The use of t-PA for fibrinolysis in animal and human subjects has highlighted several shortcomings of the native molecule. The half-life of t-PA in vivo has been shown to be as short as three minutes in humans (Nilsson et al., Scand. J. Haematol. 33:49-53, 1984). Injected t-PA is rapidly cleared by the liver, and, within 30 minutes, most of the injected material is metabolized to low molecular weight forms. This short half-life may result in a need for high therapeutic dosages. Typically, native t-PA is administered at a dose of 30 to 150 mg per patient, and the low solubility of the protein necessitates prolonged infusion. Fuchs et al. (Blood 65:539-544, 1985) concluded-that infused t-PA is cleared by the liver in a process independent of the proteolytic site and that infused t-PA will not accumulate in the body; that is, the clearance mechanism cannot be saturated. Furthermore, doses of t-PA sufficient to lyse coronary thrombi are far larger than normal physiological levels, and may cause activation of plasminogen throughout the body, leading to systemic degradation of fibrinogen (Sherry, ibid.), which results in dangerous bleeding episodes.

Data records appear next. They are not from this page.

Lemma decode_valid I `{IpcMessageType I} w m : decode I w = Ok m → validate (info m) = Ok tt.
Proof.
  unfold decode. destruct (decode_header w); [|done..]. cbn [mbind outcome_bind].
  repeat case_decide; [done| |done].
  destruct (validate _) as [[]|?|] eqn:E; cbn [mbind outcome_bind mret outcome_ret]; [|done..].
  intros [= <-]. exact E.
Qed.

(** C39: what a decoded message may name.  Whatever the sixteen words, a
    message that decodes to one of these types is within bounds: setting
    resources, generating an RSA key, enabling or disabling a function and
    creating or deleting a queue name an existing PCIe function (0 to 64) and
    device queues up to 129, with a known action; a UCD query names a
    controller and a channel that exist; a shutdown drains for at most a
    minute; the mask of physical functions of a stop or of a TDISP interrupt
    has one bit, and the source of the interrupt is known; a state change and
    a CDMA error carry a known value.  Two types are laxer: a key update may
    name function 65, which does not exist, and no function above; and a
    request for a bulk key is accepted for every function number, 65 to 255
    included. *)
Theorem decoded_messages_bounded :
  (∀ w m, decode SetResInfo w = Ok m → sr_pfn (info m) ≤ Pf) ∧
  (∀ w m, decode RsaKeyGenInfo w = Ok m → rk_pfn (info m) ≤ Pf) ∧
  (∀ w m, decode PfnEnableDisableInfo w = Ok m → pf_pfn (info m) ≤ Pf ∧ pf_action (info m) ∈
     [PfnEnableDisableAction_Enable; PfnEnableDisableAction_Disable; PfnEnableDisableAction_Migrate]) ∧
  (∀ w m, decode SqCreateDeleteInfo w = Ok m →
     sq_pfn (info m) ≤ Pf ∧ sq_device_sq_id (info m) ≤ 129 ∧ sq_device_cq_id (info m) ≤ 129 ∧
     sq_action (info m) ∈ [SqAction_Delete; SqAction_Create]) ∧
  (∀ w m, decode UcdQueryInfo w = Ok m → uq_ctrl_id (info m) ∈ [0; 1] ∧
     uq_channel_id (info m) ∈ [0; 1; 2; 3; 4]) ∧
  (∀ w m, decode ShutdownInfo w = Ok m → sd_drain_time_ms (info m) ≤ 60000) ∧
  (∀ w m, decode StopInterfaceInfo w = Ok m → si_pf_mask (info m) ≤ 1) ∧
  (∀ w m, decode TdispInterruptInfo w = Ok m → td_pf_mask (info m) ≤ 1 ∧ td_source (info m) ∈
     [InterruptSource_Tdisp; InterruptSource_Ide; InterruptSource_Flr;
      InterruptSource_PerstUp; InterruptSource_PerstDown]) ∧
  (∀ w m, decode IpcMessageIoStateChange w = Ok m → sc_state (info m) ∈
     [IoProcessorState_NormalBoot; IoProcessorState_Start;
      IoProcessorState_PrepareRelease; IoProcessorState_Release]) ∧
  (∀ w m, decode IpcMessageCdmaErr w = Ok m → ce_op_code (info m) = CdmaErrSubOpCode_EccCorrectionCmd) ∧
  (∀ w m, decode KeyUpdateInfo w = Ok m → ku_pfn (info m) ≤ Pf + 1) ∧
  (∃ w m, decode KeyUpdateInfo w = Ok m ∧ ku_pfn (info m) = Pf + 1) ∧
  (∀ p, uint_range 8 p → ∃ w m, decode GetBulkKeyInfo w = Ok m ∧ bk_pfn (info m) = p).
Proof.
  assert (∀ b e, check b e = Ok tt → b = true) as Hcheck by (by intros [] ?).
  split_and!.
  12: { exists (0x28000007 :: 0x03410000 :: replicate 14 0).
        eexists. split; [vm_compute; reflexivity|]. reflexivity. }
  12: { intros p Hp. exists (get_bulk_key_words p). by apply get_bulk_key_any. }
  all: intros w m Hd; apply decode_valid in Hd; simpl in Hd.
  1, 2, 6, 7: apply Hcheck in Hd; unfold Pf; lia.
  all: repeat match type of Hd with
    | (check ?b ?e ≫= _) = _ =>
        let E := fresh in destruct b eqn:E; [|done]; cbn [check mbind outcome_bind] in Hd
    end; try apply Hcheck in Hd;
    unfold one_of, Pf in *; rewrite ?bool_decide_eq_true in *; split_and?; try (done || lia).
  by apply list_elem_of_singleton in Hd.
Qed.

Various workers have modified t-PA in attempts to enhance its clinical suitability. Rosa and Rosa (International Patent Application WO 86/01538) modified the Lys at position 277 of t-PA to stabilize the single-chain form of t-PA. Ile (277) t-PA produced in E. coli was found to be less active as a single-chain molecule, as compared to native t-PA. Wallen et al. (ibid.) postulated that the lysine residue at position 277 may be responsible for the proteolytic activity of single-chain t-PA. Heyneker and Vehar (published British Patent Application 2,173,804) disclose amino acid substitutions around the cleavage site of t-PA. A variant t-PA comprising Glu at position 275 was shown to have greater specific activity as compared to native t-PA. This variant t-PA also formed fewer complexes with t-PA inhibitor. The single-chain form was also shown to have greater affinity for fibrin than the two-chain form. Robinson (WO 84/01786) used enzymatic means to remove carbohydrate side chains from t-PA to increase plasma half-life. Lau et al. (Bio/Technology 5953, 1987) disclose a t-PA variant lacking carbohydrate at position 451. Van Zonneveld et al. (Proc. Natl. Acad. Sci. USA 83:4670-4674, 1986) disclose modified forms of t-PA wherein portions of the heavy chain have been deleted. Robinson et al. (EP 207,589 Al) disclose mutant forms of t-PA in which the growth factor domain has been deleted or otherwise modified. Larsen et al. (WO 87/04722) disclose t-PA-like proteins with amino acid substitutions and/or deletions. Ehrlich et al. (Fibrinolysis 1:75, 1987) disclose a recombinant t-PA molecule lacking the kringle domains. However, these variant forms of t-PA do not fully overcome the problems associated with the native protein.
There remains a need in the art for a plasminogen-activating protein with a longer half-life and specificity for fibrin. The present invention fulfills this need by providing novel derivatives of tissue plasminogen activator in which the growth factor domain has been structurally altered. The t-PA analogs described herein provide significant advantages over native t-PA as therapeutic fibrinolytic agents by permitting the use of much smaller doses, thus overcoming the problems of low solubility of native t-PA and potentially permitting administration by injection rather than infusion. Through the use of recombinant DNA technology, a consistent and homogeneous source of these proteins is provided. The proteins can be utilized to lyse existing clots in heart attack and stroke victims and in others where the need to lyse or suppress the formation of fibrin matrices is therapeutically desirable.